Ah, Kirk. Walking that fine line between batshit crazypants and unbelievably awesome, and with style. This is what I love most about this crew. *g*

Date: 2009-07-09 01:57 am (UTC)
ext_1453: (cp - laugh lines)
From: [identity profile] elandrialore.livejournal.com
The simulation has to follow the same basic idea each time, right? The details may get to vary all choose-your-own-adventure style, but in the end rocks fall, everybody dies.

I think that's where Spock's vast programming knowledge comes in because he has to be able to predict and counteract all possible scenarios and guard against them.

Is the experience less valid if you just repeat it enough? Do other cadets occasionally take it over again, or is Kirk just that unique? I know Bones seems surprised at the announcement, but I wonder if it's unheard of.

I have a feeling that, based on human ingenuity and the sheer amount of variables, someone would have to take it a great many times before they encountered every possible scenario. I also think that part of the test is based on how long it takes you to fail so maybe the more you take it the better you might adjust your decisions and the longer it would take you to die, however, it's not set up as a test that you take multiple times.

I'm actually quite surprised that Kirk was the only person to ever take it more than once, but perhaps everyone else looked at it solely as a learning experience and Kirk looked at it like a pass/fail and dammit he wasn't prepared to fail.


This makes me really want to know what happened the first two times. I almost think they just keep letting him try again out of sheer curiosity. O_o

In my head Kirk is utterly shocked that he failed - even though everyone fails - because he's so good at accomplishing the unexpected and he knows it. Then I imagine that he got very, very pissed and tried again. When he failed the second time I imagine pissed was an understatement and then came his realization that he'd have to cheat the system, and this we got his cockiness in the conversation with Bones:)

And I definitely think they let him take it again just out of curiosity. And I'd be willing to bet that Pike was laughing his ass off as soon as someone told him about Kirk's request.

Date: 2009-07-09 04:36 am (UTC)
From: [identity profile] darsynia.livejournal.com
There was a version of this that they did with the Next Generation, and it involved sending an important crewmember to their deaths in order to save the ship. I wonder if it's that sort of thing here? Like, in order to pass, you have to make tough decisions, and in order to fail, you have to waste time NOT making the tough, sacrificing decisions? I think TNG did a much better job of it, imo.

Date: 2009-07-10 01:42 am (UTC)
ext_1740: (Default)
From: [identity profile] stillane.livejournal.com
it involved sending an important crewmember to their deaths in order to save the ship.

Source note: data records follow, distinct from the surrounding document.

(** The bits that stay are moved to the lowest positions. *)
Lemma rank_bound lo bs k :
  asc lo bs → k ∉ bs → k < 64 → rank bs k + Z.of_nat (length bs) < 64.
Proof.
  revert lo. induction bs as [|b bs IH]; intros lo; cbn [asc rank length]; [lia|].
  intros [Hb Ha] Hk Hlt. apply not_elem_of_cons in Hk as [Hne Hk]. destruct (decide (k < b)).
  - rewrite (rank_low _ _ _ Ha) by lia. rewrite (proj2 (Z.ltb_lt k b)) by done.
    pose proof (asc_length _ _ Ha ltac:(lia)). lia.
  - pose proof (rank_high _ _ _ Ha Hk ltac:(lia)). rewrite (proj2 (Z.ltb_ge _ _)) by lia.
    pose proof (IH _ Ha Hk Hlt). lia.
Qed.

Lemma unrank_ge i bs j : j ≤ unrank i bs j ≤ j + Z.of_nat (length bs).
Proof.
  revert i. induction bs as [|b bs IH]; intros i; cbn [unrank length]; [lia|].
  pose proof (IH (i + 1)). destruct (_ <? _); lia.
Qed.

(** ** Removing and inserting bits *)

Lemma shiftr_word a : word a → word (Z.shiftr a 1).
Proof.
  intros Ha. apply word_intro; [apply Z.shiftr_nonneg; by destruct Ha|].
  intros k Hk. rewrite Z.shiftr_spec by lia. apply word_high; [done|lia].
Qed.

(** One step of [removeIntlvBits]: position [b - i] goes. *)
Lemma remove_step a b i :
  word a → 0 ≤ i ≤ b → b < 64 →
  ∃ v, (if 0 <? b then insertBits (Z.shiftr a 1) (wrap32 (b - i - 1)) 0 a
        else Ok (Z.shiftr a 1)) = Ok v ∧ word v ∧
    ∀ k, 0 ≤ k → Z.testbit v k = Z.testbit a (if k <? b - i then k else k + 1).
Proof.
  intros Ha Hi Hb. assert (∀ v, word v →
    (∀ k, 0 ≤ k < 64 → Z.testbit v k = Z.testbit a (if k <? b - i then k else k + 1)) →
    ∀ k, 0 ≤ k → Z.testbit v k = Z.testbit a (if k <? b - i then k else k + 1)) as Hall.
  { intros v Hv Hk k Hk0. destruct (decide (k < 64)); [by apply Hk|].
    rewrite (proj2 (Z.ltb_ge k (b - i))) by lia. by rewrite !word_high by (done || lia). }
  assert (b = i → ∀ k, 0 ≤ k →
    Z.testbit (Z.shiftr a 1) k = Z.testbit a (if k <? b - i then k else k + 1)) as Heq.
  { intros -> k Hk. rewrite (proj2 (Z.ltb_ge k (i - i))) by lia. by rewrite Z.shiftr_spec. }
  pose proof (shiftr_word a Ha) as Hs. destruct (Z.ltb_spec 0 b) as [H0|H0].
  - destruct (decide (b = i)) as [->|Hne].
    + replace (wrap32 (i - i - 1)) with (2 ^ 32 - 1) by (by rewrite Z.sub_diag).
      rewrite insertBits_none. eexists. split; [done|]. split; [done|by apply Heq].
    + assert (wrap32 (b - i - 1) = b - i - 1) as -> by (apply Z.mod_small; lia).
      destruct (insertBits_bit (Z.shiftr a 1) (b - i - 1) 0 a) as (v & Hv & Hk); [lia..|].
      exists v. split; [done|]. pose proof (insertBits_word _ _ _ _ _ Hs Hv) as Hw.
      split; [done|]. apply Hall; [done|]. intros k Hk0. rewrite Hk by done.
      rewrite (proj2 (Z.leb_le 0 k)), Z.sub_0_r, Z.shiftr_spec by lia. cbn [andb].
      destruct (Z.leb_spec k (b - i - 1)), (Z.ltb_spec k (b - i)); try lia; done.
  - eexists. split; [done|]. split; [done|]. apply Heq. lia.
Qed.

Ooh. How much would I love to see that one applied to these guys in fic? Soooo much. *g*

Like, in order to pass, you have to make tough decisions, and in order to fail, you have to waste time NOT making the tough, sacrificing decisions?

That makes a lot of sense. I can certainly believe there'd be some element thrown in there to directly test their ability to weigh odds and make hard calls based on the personal vs. the professional. It doesn't hurt that my cut-and-dried, either/or brain likes the idea of there being a quantifiable better or worse performance evaluation possible for this thing. *g*

(Also, because I've utterly failed at saying so: Congratulations on the miniLemon! She's such a tiny, amazing little thing!)